Il che conferma, ulteriormente, la natura di anticipazione a quanto erogato prima dell’effettuazione degli investimenti.

La citata sentenza n. 17522/2012, invece, pur richiamando il principio generale secondo cui i contributi in conto impianti sono quelli relativi all’acquisizione di beni strumentali, di fatto qualifica in conto capitale l’ammontare della prima rata del contributo pur trattandosi di contribuito concesso per la realizzazione di investimenti in beni ammortizzabili.

Tale particolare qualificazione è il risultato di due concomitanti particolari situazioni:

  • la prima, l’aver la Cassazione qualificato come contributo la semplice anticipazione dello stesso, attribuendo, quindi, un valore reddituale ad un valore che, in realtà, è solo un debito,

  • la seconda, il non aver, il beneficiario, nelle intenzioni della Cassazione, dimostrato la composizione degli investimenti, al fine di determinare quanta parte, dell’intera anticipazione, avesse i requisiti per qualificarsi contributo in conto impianti.

E’ evidente che la seconda conclusione della Cassazione è la diretta conseguenza della prima; infatti, l’aver qualificato come contributo quello che, in realtà, è una semplice anticipazione, ha comportato la seconda illogica conclusione circa la natura di tale improprio contributo.

Come è possibile richiedere la ripartizione dell’anticipazione, fra beni strumentali ammortizzabili e altri valori, se il programma di investimento non è ancora iniziato o, se iniziato, non ha dato luogo a valore definitivi ?

Una simile pretesa significherebbe assoggettare a tassazione, come contributo in conto capitale, tutte le anticipazioni erogate a fronte di progetti di investimenti non ancora iniziati.

Infine, un’ultima annotazione riguarda, nel caso della sentenza in questione, il comportamento del contribuente.

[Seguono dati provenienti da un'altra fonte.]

(** C6: [fromString] fails, with a [RangeError], on every string that
    does not have length 10 or is not of the form YYYY-MM-DD in decimal
    digits.  On a string of that form it reads the three groups as
    decimal numbers and calls the constructor on them, so that it fails
    when they are not a calendar date, as for 2019-02-30. *)
Theorem fromString_rejects_malformed :
  (forall s : string,
      String.length s <> 10%nat \/ ~ matchesFormat s ->
      exists f,
        fromString s = Throw f
        /\ (String.length s <> 10%nat -> f = StrLength)
        /\ (String.length s = 10%nat -> f = StrFormat)
        /\ thrown Throwing f = Some RangeError)
  /\ (forall c1 c2 c3 c4 c5 c6 c7 c8 : ascii,
         isDigit c1 = true -> isDigit c2 = true -> isDigit c3 = true ->
         isDigit c4 = true -> isDigit c5 = true -> isDigit c6 = true ->
         isDigit c7 = true -> isDigit c8 = true ->
         let y := 1000 * digitValue c1 + 100 * digitValue c2
                  + 10 * digitValue c3 + digitValue c4 in
         let m := 10 * digitValue c5 + digitValue c6 in
         let d := 10 * digitValue c7 + digitValue c8 in
         match_REGEX (dateShape c1 c2 c3 c4 c5 c6 c7 c8)
         = Some (String c1 (String c2 (String c3 (String c4 EmptyString))),
                 String c5 (String c6 EmptyString),
                 String c7 (String c8 EmptyString))
         /\ parseInt (String c1 (String c2 (String c3 (String c4 EmptyString))))
            = Int y
         /\ parseInt (String c5 (String c6 EmptyString)) = Int m
         /\ parseInt (String c7 (String c8 EmptyString)) = Int d
         /\ fromString (dateShape c1 c2 c3 c4 c5 c6 c7 c8)
            = Datum_new (Int y) (Int m) (Int d)
         /\ (~ valid (mkDatum y m d) ->
             exists f, fromString (dateShape c1 c2 c3 c4 c5 c6 c7 c8) = Throw f))
  /\ fromString "2019-02-30" = Throw DayExceedsMonth
  /\ thrown Throwing DayExceedsMonth = Some RangeError.
Proof.
  split; [|split; [|split; reflexivity]].
  - intros s H. unfold fromString.
    destruct (Nat.eqb_spec (String.length s) STRING_LENGTH) as [L|L];
      cbn [negb].
    + destruct (match_REGEX s) as [[[g1 g2] g3]|] eqn:M.
      * exfalso. destruct H as [H|H]; [exact (H L)|].
        apply H, match_REGEX_matchesFormat. congruence.
      * exists StrFormat. split; [reflexivity|].
        split; [intros N; contradiction|]. split; reflexivity.
    + exists StrLength. split; [reflexivity|].
      split; [reflexivity|]. split; [intros E; contradiction | reflexivity].
  - intros c1 c2 c3 c4 c5 c6 c7 c8 H1 H2 H3 H4 H5 H6 H7 H8 y m d.
    split; [now apply match_REGEX_shape|].
    split; [now apply parseInt_4|].
    split; [now apply parseInt_2|].
    split; [now apply parseInt_2|].
    split; [now apply fromString_shape|].
    intros N. rewrite fromString_shape by assumption.
    destruct (Datum_new_invalid y m d N) as (f & E & _). eauto.
Qed.

Lemma fromString_rejects_malformed_witness :
  exists f,
    fromString "2019-2-30" = Throw f
    /\ (String.length "2019-2-30" <> 10%nat -> f = StrLength)
    /\ (String.length "2019-2-30" = 10%nat -> f = StrFormat)
    /\ thrown Throwing f = Some RangeError.
Proof.
  apply (proj1 fromString_rejects_malformed "2019-2-30"%string).
  left. cbn. discriminate.
Defined.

Infatti, pur disponendo del decreto provvisorio, non risulta che il contribuente vi abbia fatto riferimento per la ripartizione dell’anticipazione, il che avrebbe certamente rinviato la tassazione (della quota qualificata come contributo in conto capitale sulla base dei dati indicati nel decreto) in coincidenza con il processo di ammortamento dei beni agevolati.

 

23 gennaio 2013

Vito Dulcamare

 

NOTE

1 Per approfondimenti sulle tematiche qui accennate e su altre questioni attinenti la materia (i.e. trattamento dei contributi relativi a beni non ammortizzabili e a costi pluriennali, contributi su beni di terzi…), sia consentito il rinvio a V. DULCAMARE, Contributi alle imprese – Aspetti operativi e trattamento civilistico, contabile e fiscale, Gruppo Euroconference, Verona, 2011.

2 Il sistema delineato dalla legge n. 488/1992 prevedeva, dopo la presentazione delle domande di accesso, una particolare attività istruttoria a seguito della quale veniva stilata una graduatoria dei soggetti ammessi alle agevolazioni sulla base di taluni indicatori previsti dalla disciplina.

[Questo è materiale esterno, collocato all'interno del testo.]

Lemma verifyCertURL_parsed (path : string) (link : url.URL) :
  url_Parse path = Some link ->
  verifyCertURL path =
    Ret (String.eqb (url.Scheme link) "https"
         && (String.eqb (url.Host link) "s3.amazonaws.com"
             || String.eqb (url.Host link) "s3.amazonaws.com:443")
         && strings_HasPrefix (url.Path link) "/echo.api/").
Proof.
  intros Hlink. unfold verifyCertURL. rewrite Hlink.
  destruct (String.eqb (url.Scheme link) "https"); [| reflexivity].
  destruct (String.eqb (url.Host link) "s3.amazonaws.com"),
           (String.eqb (url.Host link) "s3.amazonaws.com:443"),
           (strings_HasPrefix (url.Path link) "/echo.api/"); reflexivity.
Qed.

(** A panic of the validator is the nil dereference on a string that
    [url.Parse] refuses. *)
Lemma verifyCertURL_panic (path msg : string) :
  verifyCertURL path = Panic msg -> msg = nil_dereference /\ url_Parse path = None.
Proof.
  destruct (url_Parse path) as [link |] eqn:Hlink.
  - rewrite (verifyCertURL_parsed path link Hlink). discriminate.
  - rewrite (verifyCertURL_nil_link path Hlink). intros [= <-]. now split.
Qed.

(** C2. [verifyCertURL] returns true exactly when the string parses as a
    URL whose scheme is "https", whose host is "s3.amazonaws.com" or
    "s3.amazonaws.com:443", and whose path starts with "/echo.api/"; for every
    other string that parses as a URL it returns false. *)
Theorem verifyCertURL_accepts_iff (path : string) :
  (verifyCertURL path = Ret true <->
     exists link,
       url_Parse path = Some link /\
       url.Scheme link = "https" /\
       (url.Host link = "s3.amazonaws.com" \/ url.Host link = "s3.amazonaws.com:443") /\
       (exists rest, url.Path link = "/echo.api/" ++ rest)) /\
  (forall link,
     url_Parse path = Some link ->
     ~ (url.Scheme link = "https" /\
        (url.Host link = "s3.amazonaws.com" \/ url.Host link = "s3.amazonaws.com:443") /\
        (exists rest, url.Path link = "/echo.api/" ++ rest)) ->
     verifyCertURL path = Ret false).
Proof.
  assert (Hparsed : forall link, url_Parse path = Some link ->
            (verifyCertURL path = Ret true <->
               url.Scheme link = "https" /\
               (url.Host link = "s3.amazonaws.com" \/
                url.Host link = "s3.amazonaws.com:443") /\
               (exists rest, url.Path link = "/echo.api/" ++ rest)) /\
            (verifyCertURL path = Ret true \/ verifyCertURL path = Ret false)).
  { intros link Hlink. rewrite (verifyCertURL_parsed path link Hlink).
    rewrite <- HasPrefix_spec.
    destruct (String.eqb_spec (url.Scheme link) "https") as [Hs | Hs];
      destruct (String.eqb_spec (url.Host link) "s3.amazonaws.com") as [Hh | Hh];
      destruct (String.eqb_spec (url.Host link) "s3.amazonaws.com:443") as [Hp | Hp];
      destruct (strings_HasPrefix (url.Path link) "/echo.api/") eqn:Hpre;
      simpl; (split; [split | auto]);
      try (intros _; now auto);
      try discriminate;
      intros (Hs' & [Hh' | Hh'] & Hpre'); congruence. }
  split; [split |].
  - intros Htrue. destruct (url_Parse path) as [link |] eqn:Hlink.
    + exists link. split; [reflexivity |]. now apply (Hparsed link).
    + rewrite (verifyCertURL_nil_link path Hlink) in Htrue. discriminate.
  - intros (link & Hlink & Hconds). now apply (Hparsed link).
  - intros link Hlink Hnot. destruct (Hparsed link Hlink) as [Hiff [Htrue | Hfalse]].
    + now apply Hiff in Htrue.
    + exact Hfalse.
Qed.

(** Whatever the string, the validator returns a boolean exactly when
    [url.Parse] accepted the string. *)
Lemma verifyCertURL_returns_iff (path : string) :
  (exists b, verifyCertURL path = Ret b) <-> (exists link, url_Parse path = Some link).
Proof.
  split.
  - intros [b Hb]. destruct (url_Parse path) as [link |] eqn:Hlink; [now exists link |].
    rewrite (verifyCertURL_nil_link path Hlink) in Hb. discriminate.
  - intros [link Hlink]. rewrite (verifyCertURL_parsed path link Hlink). eauto.
Qed.

End CertURLProperties.

Lemma verifyCertURL_accepts_iff_witness :
  verifyCertURL (lib := Bench.lib) Bench.certURL = Ret true /\
  verifyCertURL (lib := Bench.lib) "http://s3.amazonaws.com/echo.api/echo-api-cert.pem"
    = Ret false.
Proof.
  split.
  - apply (verifyCertURL_accepts_iff (lib := Bench.lib) Bench.certURL).
    exists (url.mkURL "https" "" "s3.amazonaws.com" "/echo.api/echo-api-cert.pem" "" "").
    split; [reflexivity |]. split; [reflexivity |].
    split; [now left | now exists "echo-api-cert.pem"].
  - apply (verifyCertURL_accepts_iff (lib := Bench.lib)
             "http://s3.amazonaws.com/echo.api/echo-api-cert.pem")
      with (link := url.mkURL "http" "" "s3.amazonaws.com"
                      "/echo.api/echo-api-cert.pem" "" "").
    + reflexivity.
    + intros [Hscheme _]. discriminate Hscheme.
Defined.

(** The validator on concrete strings. The parser lower-cases the scheme,
    splits off user information and unescapes the path before the validator
    reads them; it leaves the host and dot segments alone. *)
Example verifyCertURL_on_examples :
  map (verifyCertURL (lib := Bench.lib))
    ["https://s3.amazonaws.com/echo.api/echo-api-cert.pem";
     "https://s3.amazonaws.com:443/echo.api/echo-api-cert.pem";
     "https://s3.amazonaws.com/echo.api/../echo.api/echo-api-cert.pem";
     "HTTPS://s3.amazonaws.com/echo.api/echo-api-cert.pem";
     "https://user@s3.amazonaws.com/%65cho.api/echo-api-cert.pem";
     "http://s3.amazonaws.com/echo.api/echo-api-cert.pem";
     "https://notamazon.com/echo.api/echo-api-cert.pem";
     "https://S3.amazonaws.com/echo.api/echo-api-cert.pem";
     "https://s3.amazonaws.com/EcHo.aPi/echo-api-cert.pem";
     "https://s3.amazonaws.com/invalid.path/echo-api-cert.pem";
     "https://s3.amazonaws.com:563/echo.api/echo-api-cert.pem";
     "https://s3.amazonaws.com/echo.api";
     "";
     ":";
     "https://s3.amazonaws.com:443x/echo.api/"]
  = [Ret true; Ret true; Ret true; Ret true; Ret true;
     Ret false; Ret false; Ret false; Ret false; Ret false; Ret false; Ret false;
     Ret false; Panic nil_dereference; Panic nil_dereference].
Proof. vm_compute. reflexivity. Qed.

(** C4. The validator is not total: on a certificate URL whose path holds an
    invalid escape, [url.Parse] returns a nil URL with its error, the error is
    dropped, and the read of the scheme panics; so does the gate that calls
    the validator, before it has written any response. *)
Theorem verifyCertURL_panics_on_unparsable :
  neturl.Parse "https://s3.amazonaws.com/echo.api/%zz" = None /\
  verifyCertURL (lib := Bench.lib) "https://s3.amazonaws.com/echo.api/%zz"
    = Panic nil_dereference /\
  IsValidAlexaRequest (lib := Bench.lib) Bench.validator
      (Bench.request "" "https://s3.amazonaws.com/echo.api/%zz" "QUJDRA==")
      (Bench.offline 1500 Bench.body)
    = (Panic nil_dereference, Bench.offline 1500 Bench.body).
Proof. repeat split; vm_compute; reflexivity. Qed.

Dopo l’approvazione della relativa graduatoria, le agevolazioni concesse venivano rese disponibili, sulla base di un decreto di concessione provvisoria, a seconda della durata del programma, solitamente in due o tre quote annuali di pari importo, a condizione che il programma avesse raggiunto uno stato di avanzamento almeno proporzionale alla quota da erogare. La prima quota poteva anche essere erogata a titolo di anticipazione, previa presentazione di polizza fideiussoria assicurativa o bancaria. Dall’ultima quota veniva trattenuto il 10% del contributo totale concesso che veniva erogato, ultimati i controlli previsti dalla normativa, successivamente al decreto di concessione definitiva.

In pratica, con il decreto provvisorio l’Ente erogante dava atto che il soggetto era stato ammesso a fruire delle agevolazioni in relazione alla richiesta presentata; in particolare, il decreto provvisorio indicava le singole tipologie di spese teoricamente ammesse alle agevolazioni in relazione alle quali determinava il contributo complessivamente dovuto; la certezza del contributo, dipendente dalla qualità e quantità delle diverse tipologie di investimenti effettuati discendeva, invece, solo dal decreto definitivo.

Tale sistema è rimasto in essere, ed è quindi ancora attuale, anche per numerose altre tipologie di contributi.

3 Cfr, tra le altre, Cass. n. 15618/2006, Cass. n. 1147/2010.